**WHAT IS EXPECTED**
Your job with the data below: print everything from the line that holds "state) (rp_seq r))" down to the line that holds "Definition attempt (r", ends included, exactly, and nothing else.

** Opening AVAILABLE DATA block **

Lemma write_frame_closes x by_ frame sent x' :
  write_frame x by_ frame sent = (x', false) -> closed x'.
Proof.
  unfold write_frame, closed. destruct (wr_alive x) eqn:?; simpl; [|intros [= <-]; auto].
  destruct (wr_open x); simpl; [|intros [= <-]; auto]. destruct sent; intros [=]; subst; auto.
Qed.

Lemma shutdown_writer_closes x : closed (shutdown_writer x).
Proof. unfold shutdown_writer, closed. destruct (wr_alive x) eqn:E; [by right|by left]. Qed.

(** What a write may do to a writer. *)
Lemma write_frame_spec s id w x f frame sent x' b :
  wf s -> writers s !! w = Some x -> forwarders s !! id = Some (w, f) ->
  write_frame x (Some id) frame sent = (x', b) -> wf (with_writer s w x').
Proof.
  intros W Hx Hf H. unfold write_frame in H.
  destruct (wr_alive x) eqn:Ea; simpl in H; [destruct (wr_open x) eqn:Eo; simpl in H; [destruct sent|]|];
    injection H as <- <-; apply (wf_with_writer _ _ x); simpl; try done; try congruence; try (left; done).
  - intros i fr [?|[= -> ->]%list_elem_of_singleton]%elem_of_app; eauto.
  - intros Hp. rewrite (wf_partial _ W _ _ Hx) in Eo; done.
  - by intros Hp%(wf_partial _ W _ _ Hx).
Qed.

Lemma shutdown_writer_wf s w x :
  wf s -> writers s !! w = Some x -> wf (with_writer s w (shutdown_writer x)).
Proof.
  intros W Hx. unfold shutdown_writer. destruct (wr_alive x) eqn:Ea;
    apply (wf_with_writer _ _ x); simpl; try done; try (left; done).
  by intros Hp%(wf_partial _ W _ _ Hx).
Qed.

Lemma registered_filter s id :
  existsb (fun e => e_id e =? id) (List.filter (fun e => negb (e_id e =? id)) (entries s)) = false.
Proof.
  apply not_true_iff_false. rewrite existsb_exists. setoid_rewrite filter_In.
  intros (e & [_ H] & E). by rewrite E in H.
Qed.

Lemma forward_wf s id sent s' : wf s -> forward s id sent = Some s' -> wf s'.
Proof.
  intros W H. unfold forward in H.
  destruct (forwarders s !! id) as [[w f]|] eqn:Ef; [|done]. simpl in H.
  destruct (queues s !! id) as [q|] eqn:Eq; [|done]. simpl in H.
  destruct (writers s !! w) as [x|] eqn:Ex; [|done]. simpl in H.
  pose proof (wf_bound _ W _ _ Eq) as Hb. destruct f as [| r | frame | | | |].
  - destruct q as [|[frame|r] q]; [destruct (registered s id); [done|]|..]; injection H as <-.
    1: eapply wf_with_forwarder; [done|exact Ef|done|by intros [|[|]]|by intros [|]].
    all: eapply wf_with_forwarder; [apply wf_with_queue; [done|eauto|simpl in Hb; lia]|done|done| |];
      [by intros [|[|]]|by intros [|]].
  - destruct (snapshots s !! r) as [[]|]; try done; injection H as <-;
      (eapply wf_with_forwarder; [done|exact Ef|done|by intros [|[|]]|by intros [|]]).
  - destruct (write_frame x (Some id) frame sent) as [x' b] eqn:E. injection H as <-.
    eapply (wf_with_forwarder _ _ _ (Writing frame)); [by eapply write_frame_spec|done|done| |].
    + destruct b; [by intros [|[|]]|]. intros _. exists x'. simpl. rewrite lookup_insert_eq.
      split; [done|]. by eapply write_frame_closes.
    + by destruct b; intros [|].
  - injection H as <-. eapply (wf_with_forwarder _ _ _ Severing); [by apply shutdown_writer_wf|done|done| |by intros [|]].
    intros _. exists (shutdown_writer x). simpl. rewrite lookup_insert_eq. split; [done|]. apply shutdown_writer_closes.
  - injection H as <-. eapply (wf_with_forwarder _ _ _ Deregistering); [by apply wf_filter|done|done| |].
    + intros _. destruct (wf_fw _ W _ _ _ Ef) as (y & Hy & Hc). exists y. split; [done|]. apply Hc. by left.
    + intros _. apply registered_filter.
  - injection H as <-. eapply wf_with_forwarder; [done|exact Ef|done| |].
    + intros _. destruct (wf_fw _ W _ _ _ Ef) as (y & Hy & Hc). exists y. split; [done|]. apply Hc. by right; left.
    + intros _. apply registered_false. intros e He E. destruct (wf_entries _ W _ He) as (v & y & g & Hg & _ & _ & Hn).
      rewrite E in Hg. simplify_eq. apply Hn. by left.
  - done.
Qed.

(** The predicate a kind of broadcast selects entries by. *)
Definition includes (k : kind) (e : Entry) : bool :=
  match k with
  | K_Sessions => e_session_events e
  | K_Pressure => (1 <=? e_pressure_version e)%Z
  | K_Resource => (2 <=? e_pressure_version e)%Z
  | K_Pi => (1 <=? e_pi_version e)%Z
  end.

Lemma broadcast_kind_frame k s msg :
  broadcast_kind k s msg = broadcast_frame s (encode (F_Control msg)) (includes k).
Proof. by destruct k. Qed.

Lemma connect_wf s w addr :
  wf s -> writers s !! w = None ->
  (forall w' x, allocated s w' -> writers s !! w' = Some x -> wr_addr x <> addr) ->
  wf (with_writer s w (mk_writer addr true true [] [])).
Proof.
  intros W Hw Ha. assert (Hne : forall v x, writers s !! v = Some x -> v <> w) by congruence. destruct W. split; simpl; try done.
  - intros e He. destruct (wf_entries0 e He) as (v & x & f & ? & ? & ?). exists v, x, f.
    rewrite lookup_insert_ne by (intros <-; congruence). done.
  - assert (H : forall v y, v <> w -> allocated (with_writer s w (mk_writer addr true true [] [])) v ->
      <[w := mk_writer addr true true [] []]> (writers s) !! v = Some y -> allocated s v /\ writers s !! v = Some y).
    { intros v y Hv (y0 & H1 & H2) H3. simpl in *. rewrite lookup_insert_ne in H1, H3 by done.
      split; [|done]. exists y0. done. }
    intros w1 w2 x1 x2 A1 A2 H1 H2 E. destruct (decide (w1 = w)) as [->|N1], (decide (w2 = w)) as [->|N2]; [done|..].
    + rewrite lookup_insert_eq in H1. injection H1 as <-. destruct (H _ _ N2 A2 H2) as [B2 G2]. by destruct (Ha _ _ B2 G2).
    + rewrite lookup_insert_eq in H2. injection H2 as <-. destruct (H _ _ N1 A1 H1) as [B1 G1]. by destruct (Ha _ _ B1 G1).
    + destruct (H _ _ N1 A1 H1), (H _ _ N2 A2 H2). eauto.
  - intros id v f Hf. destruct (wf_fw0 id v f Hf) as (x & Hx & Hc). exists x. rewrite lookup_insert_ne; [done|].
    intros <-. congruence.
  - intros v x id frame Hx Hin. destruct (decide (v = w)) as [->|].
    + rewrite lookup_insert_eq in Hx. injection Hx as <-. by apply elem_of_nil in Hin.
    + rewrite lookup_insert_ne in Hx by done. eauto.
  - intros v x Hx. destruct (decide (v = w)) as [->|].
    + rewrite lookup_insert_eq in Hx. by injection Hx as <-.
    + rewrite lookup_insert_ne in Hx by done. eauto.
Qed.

** Closing AVAILABLE DATA block **
** Opening AVAILABLE DATA block **

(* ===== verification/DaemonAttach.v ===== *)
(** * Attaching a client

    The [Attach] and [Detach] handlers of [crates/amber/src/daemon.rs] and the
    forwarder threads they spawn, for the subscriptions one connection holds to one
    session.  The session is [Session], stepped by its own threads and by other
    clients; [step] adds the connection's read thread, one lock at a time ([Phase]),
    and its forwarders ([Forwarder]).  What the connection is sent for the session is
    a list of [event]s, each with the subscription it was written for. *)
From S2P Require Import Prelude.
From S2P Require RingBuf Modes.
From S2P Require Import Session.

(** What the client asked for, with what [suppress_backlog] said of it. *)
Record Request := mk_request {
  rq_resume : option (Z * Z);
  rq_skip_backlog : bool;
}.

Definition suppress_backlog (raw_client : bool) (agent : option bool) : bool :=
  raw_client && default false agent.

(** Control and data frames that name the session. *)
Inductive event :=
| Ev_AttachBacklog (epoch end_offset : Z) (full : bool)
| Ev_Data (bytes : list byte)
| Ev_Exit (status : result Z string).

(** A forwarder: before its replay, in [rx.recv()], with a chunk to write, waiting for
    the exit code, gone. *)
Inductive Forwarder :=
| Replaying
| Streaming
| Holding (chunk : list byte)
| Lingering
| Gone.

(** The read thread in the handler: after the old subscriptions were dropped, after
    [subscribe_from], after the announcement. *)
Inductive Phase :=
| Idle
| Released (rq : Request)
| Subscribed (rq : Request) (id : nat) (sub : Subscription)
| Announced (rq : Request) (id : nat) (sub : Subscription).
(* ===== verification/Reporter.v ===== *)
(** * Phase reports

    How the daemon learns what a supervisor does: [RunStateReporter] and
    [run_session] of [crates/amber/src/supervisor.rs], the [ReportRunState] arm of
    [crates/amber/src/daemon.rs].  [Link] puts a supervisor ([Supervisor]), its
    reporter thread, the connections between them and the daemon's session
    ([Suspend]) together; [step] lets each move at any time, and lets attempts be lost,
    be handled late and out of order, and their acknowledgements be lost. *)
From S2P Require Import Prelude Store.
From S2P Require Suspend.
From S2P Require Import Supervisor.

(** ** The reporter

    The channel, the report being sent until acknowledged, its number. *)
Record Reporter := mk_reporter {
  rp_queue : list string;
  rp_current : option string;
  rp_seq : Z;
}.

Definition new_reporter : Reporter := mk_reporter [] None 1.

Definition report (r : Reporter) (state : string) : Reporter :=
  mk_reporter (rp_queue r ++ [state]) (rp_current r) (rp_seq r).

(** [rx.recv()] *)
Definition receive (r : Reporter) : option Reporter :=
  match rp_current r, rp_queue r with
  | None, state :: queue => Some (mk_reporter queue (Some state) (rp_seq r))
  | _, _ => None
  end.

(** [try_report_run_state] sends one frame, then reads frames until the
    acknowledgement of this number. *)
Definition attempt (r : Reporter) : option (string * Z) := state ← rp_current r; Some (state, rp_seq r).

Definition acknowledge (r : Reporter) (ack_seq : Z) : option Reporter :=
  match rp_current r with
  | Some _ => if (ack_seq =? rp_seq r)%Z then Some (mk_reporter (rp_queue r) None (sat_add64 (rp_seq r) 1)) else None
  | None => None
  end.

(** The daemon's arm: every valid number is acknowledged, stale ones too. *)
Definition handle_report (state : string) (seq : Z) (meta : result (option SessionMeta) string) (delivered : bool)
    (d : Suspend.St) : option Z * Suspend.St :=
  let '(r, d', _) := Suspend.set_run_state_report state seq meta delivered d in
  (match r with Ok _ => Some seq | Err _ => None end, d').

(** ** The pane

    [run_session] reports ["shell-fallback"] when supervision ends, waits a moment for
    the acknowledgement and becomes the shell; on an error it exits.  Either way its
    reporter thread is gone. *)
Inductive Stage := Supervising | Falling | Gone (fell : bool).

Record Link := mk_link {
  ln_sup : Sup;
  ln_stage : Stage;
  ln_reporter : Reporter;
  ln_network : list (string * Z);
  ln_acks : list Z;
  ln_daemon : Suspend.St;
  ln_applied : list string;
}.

** Closing AVAILABLE DATA block **

**EXERCISE OUTPUT**
  | None, state :: queue => Some (mk_reporter queue (Some state) (rp_seq r))
  | _, _ => None
  end.

(** [try_report_run_state] sends one frame, then reads frames until the
    acknowledgement of this number. *)
Definition attempt (r : Reporter) : option (string * Z) := state ← rp_current r; Some (state, rp_seq r).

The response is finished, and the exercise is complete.